LIMITE DE ATUAÇÃO DO PODER JUDICIÁRIO NO USO DO PRINCÍPIO DA PROPORCIONALIDADE

Elisandra Riffel Cimadon, Marco Antônio Minikoski

Resumo


Contribuir para uma nova Percepção Jurídica é o principal objetivo deste artigo científico, o qual, por meio do método indutivo, apresenta uma visão geral do Princípio da Proporcionalidade, como meio de sopesamento de valores de uma Sociedade, bem como com conexão entre Direito e Moral, a fim de encontrar argumentos limitadores do Poder Discricionário do juiz, este contrapoder e verdadeira precaução. Do resultado alcançado apresentou-se uma grande preocupação da doutrina em efetivamente entender que a conexão entre o Direito e a Moral é característica essencial da ponderação de princípios,especialmente diante de uma necessária atitude construtiva do Direito, com
limitações e vínculos dos magistrados ligados à ideia de um poder bom, geralmente rejeitado, diante do Poder Discricionário que, ligado à política e ao critério do indecidível (do novo paradigma constitucional), faz, em diversas oportunidades, concluir pela arbitrariedade.

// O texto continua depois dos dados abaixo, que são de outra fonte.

(** * flyagi: the real-time orchestration core, embedded in Rocq

    This development embeds the change engine ([internal/selfmod/engine.go]),
    the connection hub ([internal/ws/hub.go]) and the session handler
    ([internal/ws/handlers.go]) of flyagi as executable Rocq definitions, and
    proves properties of them.

    Conventions.
    - A Go [string] is a Rocq [string] (a sequence of bytes, [String.length]
      is Go's [len]); a Go [[]byte] is a [list ascii].
    - A Go pointer [*ChangeRequest] is an address into an explicit store, so
      that two holders of one pointer see one object.
    - A Go [error] result is an [option] of an error value ([None] is [nil]).
    - Functions of the Go standard library and of third-party packages are
      modelled next to the code that calls them, in a module named after
      their package. *)

From stdpp Require Import gmap strings list.
From Stdlib Require Import ZArith Ascii Lia.

#[global] Set Warnings "-register-all".

(** ** Package [strings] of the Go standard library *)

Module strings.

(** [strings.HasPrefix(s, prefix)]. *)
Definition HasPrefix (s prefix : string) : bool := String.prefix prefix s.

(** [strings.Contains(s, substr)]: [substr] starts at some offset of [s]. *)
Fixpoint Contains (s substr : string) : bool :=
  String.prefix substr s ||
  match s with
  | EmptyString => false
  | String _ t => Contains t substr
  end.

(** [strings.Index(s, substr)]: the first offset, [None] for Go's [-1]. *)
Fixpoint Index (s substr : string) : option nat :=
  if String.prefix substr s then Some 0
  else match s with
       | EmptyString => None
       | String _ t => S <$> Index t substr
       end.

(** The slice expressions [s[i:]] and [s[:j]] (used within bounds only). *)
Fixpoint from (i : nat) (s : string) : string :=
  match i, s with
  | S i', String _ t => from i' t
  | _, _ => s
  end.

Fixpoint upto (j : nat) (s : string) : string :=
  match j, s with
  | S j', String c t => String c (upto j' t)
  | _, _ => EmptyString
  end.

(** [strings.Join(elems, sep)]. *)
Definition Join (elems : list string) (sep : string) : string :=
  String.concat sep elems.

End strings.

(** ** Package [path/filepath] (Unix) *)

Module filepath.

(** The path elements between separators; [split "a//b" = ["a"; ""; "b"]]. *)
Fixpoint split (s : string) : list string :=
  match s with
  | EmptyString => [EmptyString]
  | String c t =>
      if Ascii.eqb c "/" then EmptyString :: split t
      else match split t with
           | [] => [String c EmptyString]
           | x :: xs => String c x :: xs
           end
  end.

(** One iteration of the loop of [Clean] over a whole path element. [out]
    is the output buffer as a stack of elements, last written first. An
    empty element and [.] are dropped; [..] removes the last real element
    when there is one, is dropped at the root, and is kept in front of a
    relative path. *)
Definition clean_step (rooted : bool) (out : list string) (el : string)
  : list string :=
  if String.eqb el "" || String.eqb el "." then out
  else if String.eqb el ".." then
    match out with
    | last :: out' => if String.eqb last ".." then el :: out else out'
    | [] => if rooted then [] else [el]
    end
  else el :: out.

(** [filepath.Clean(path)]. *)
Definition Clean (path : string) : string :=
  match path with
  | EmptyString => "."
  | String c _ =>
      let rooted := Ascii.eqb c "/" in
      let out := fold_left (clean_step rooted) (split path) [] in
      let body := strings.Join (rev out) "/" in
      if rooted then "/" +:+ body
      else if String.eqb body "" then "." else body
  end.

(** [filepath.Join(a, b)]: the first non-empty element onwards, joined by
    the separator and cleaned. *)
Definition Join (a b : string) : string :=
  if negb (String.eqb a "") then Clean (a +:+ "/" +:+ b)
  else if negb (String.eqb b "") then Clean b
  else "".

(** The prefix of [path] up to and including its last separator. *)
Fixpoint dir_prefix (path : string) : string :=
  match path with
  | EmptyString => EmptyString
  | String c t =>
      if strings.Contains path "/" then String c (dir_prefix t)
      else EmptyString
  end.

(** [filepath.Dir(path)]. *)
Definition Dir (path : string) : string := Clean (dir_prefix path).

End filepath.

(** ** Package [os]: the working tree

    The working tree as the engine observes it: the content of every regular
    file, and the paths on which the operating system refuses an operation
    (permissions, I/O errors). *)

Module os.

Record FS := mkFS {
  files : gmap string string;
  faulty : gset string
}.

Inductive oserror :=
| ErrNotExist
| ErrIO.

(** [os.IsNotExist(err)]. *)
Definition IsNotExist (err : oserror) : bool :=
  match err with ErrNotExist => true | ErrIO => false end.

Definition ReadFile (fs : FS) (name : string) : string + oserror :=
  if bool_decide (name ∈ faulty fs) then inr ErrIO
  else match files fs !! name with
       | Some data => inl data
       | None => inr ErrNotExist
       end.

Definition MkdirAll (fs : FS) (dir : string) : FS * option oserror :=
  if bool_decide (dir ∈ faulty fs) then (fs, Some ErrIO) else (fs, None).

Definition WriteFile (fs : FS) (name data : string) : FS * option oserror :=
  if bool_decide (name ∈ faulty fs) then (fs, Some ErrIO)
  else (mkFS (<[name := data]> (files fs)) (faulty fs), None).

Definition Remove (fs : FS) (name : string) : FS * option oserror :=
  if bool_decide (name ∈ faulty fs) then (fs, Some ErrIO)
  else match files fs !! name with
       | Some _ => (mkFS (delete name (files fs)) (faulty fs), None)
       | None => (fs, Some ErrNotExist)
       end.

End os.

(** ** Package [provider]: the model-provider interface and its registry *)

Module provider.

Record Message := mkMessage {
  Role : string;
  Content : string
}.

Record StreamChunk := mkChunk {
  ChunkContent : string;
  Done : bool
}.

(** The interface [LLMProvider]. [ChatStream messages] is the run of the
    provider on [messages]: the chunks it hands to [onChunk], in order, and
    the error it ends with when no callback fails. *)
Record LLMProvider := mkLLM {
  Name : string;
  ChatStream : list Message -> list StreamChunk * option string
}.

Record Registry := mkRegistry {
  llms : gmap string LLMProvider
}.

Definition NewRegistry : Registry := mkRegistry ∅.

Definition RegisterLLM (r : Registry) (p : LLMProvider) : Registry :=
  mkRegistry (<[Name p := p]> (llms r)).

(** [GetLLM]: the provider registered under [name], or the error
    [LLM provider %q not found]. *)
Definition GetLLM (r : Registry) (name : string) : LLMProvider + string :=
  match llms r !! name with
  | Some p => inl p
  | None => inr name
  end.

End provider.

(** ** Package [selfmod]: the change engine ([internal/selfmod/engine.go]) *)

Module selfmod.

(** The keys of the map [protectedPaths]. The loop of [validateChange] over
    the map returns the same error whichever key matches first, so the
    iteration order of the Go map does not show. *)
Definition protectedPaths : list string :=
  ["Dockerfile"; "fly.toml"; ".github"; ".env"; ".env.local";
   ".env.production"].

Record FileChange := mkChange {
  Path : string;
  Action : string;
  NewContent : string
}.

Record FileDiff := mkDiff {
  DiffPath : string;
  Diff : string
}.

Record ChangeRequest := mkCR {
  ID : string;
  Description : string;
  Changes : list FileChange;
  Diffs : list FileDiff;
  Status : string;
  CreatedAt : Z
}.

(** The error values the engine builds with [fmt.Errorf], one constructor
    per format string. *)
Inductive error :=
| ErrCollectContext (err : os.oserror)
    (* failed to collect context: %w *)
| ErrLLMRequest (err : string)
    (* LLM request failed: %w *)
| ErrParseResponse (sample : string)
    (* failed to parse LLM response: %w (response: %s) *)
| ErrInvalidChange (err : error)
    (* invalid change: %w *)
| ErrGenerateDiffs (err : error)
    (* failed to generate diffs: %w *)
| ErrProtectedPath (path : string)
    (* cannot modify protected path: %s *)
| ErrPathTraversal (path : string)
    (* path traversal not allowed: %s *)
| ErrInvalidAction (action : string)
    (* invalid action: %s *)
| ErrFileTooLarge (path : string) (size : nat)
    (* file too large: %s (%d bytes) *)
| ErrReadFile (path : string) (err : os.oserror)
    (* failed to read %s: %w *)
| ErrNotFound (requestID : string)
    (* change request %q not found *)
| ErrNotPending (status : string)
    (* change request is %s, not pending *)
| ErrCreateDirectory (dir : string) (err : os.oserror)
    (* failed to create directory %s: %w *)
| ErrWriteFile (path : string) (err : os.oserror)
    (* failed to write %s: %w *)
| ErrDeleteFile (path : string) (err : os.oserror)
    (* failed to delete %s: %w *)
| PanicNilDereference.
    (* the run-time panic of a dereference of an unallocated pointer *)

(** A [*ChangeRequest] is an address in [store]. [requests] (the
    [sync.Map]) and [history] (the slice) both hold such pointers. *)
Definition ptr := nat.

A busca por uma Sociedade de Justiça, no sentido de anseio social, de poder bom, é um ideal que está um tanto quanto distante, mas que pode ser aproximado desde que conciliadas a uma
razão jurídica moderna, que cumpra os valores emanados na Carta Magna, que se utilize da ponderação e do Poder Discricionário com o elo de ligação do Direito e da Moral.


Palavras-chave


Justiça; Poder Discricionário; Poder Judiciário; Princípio da Proporcionalidade; Sociedade.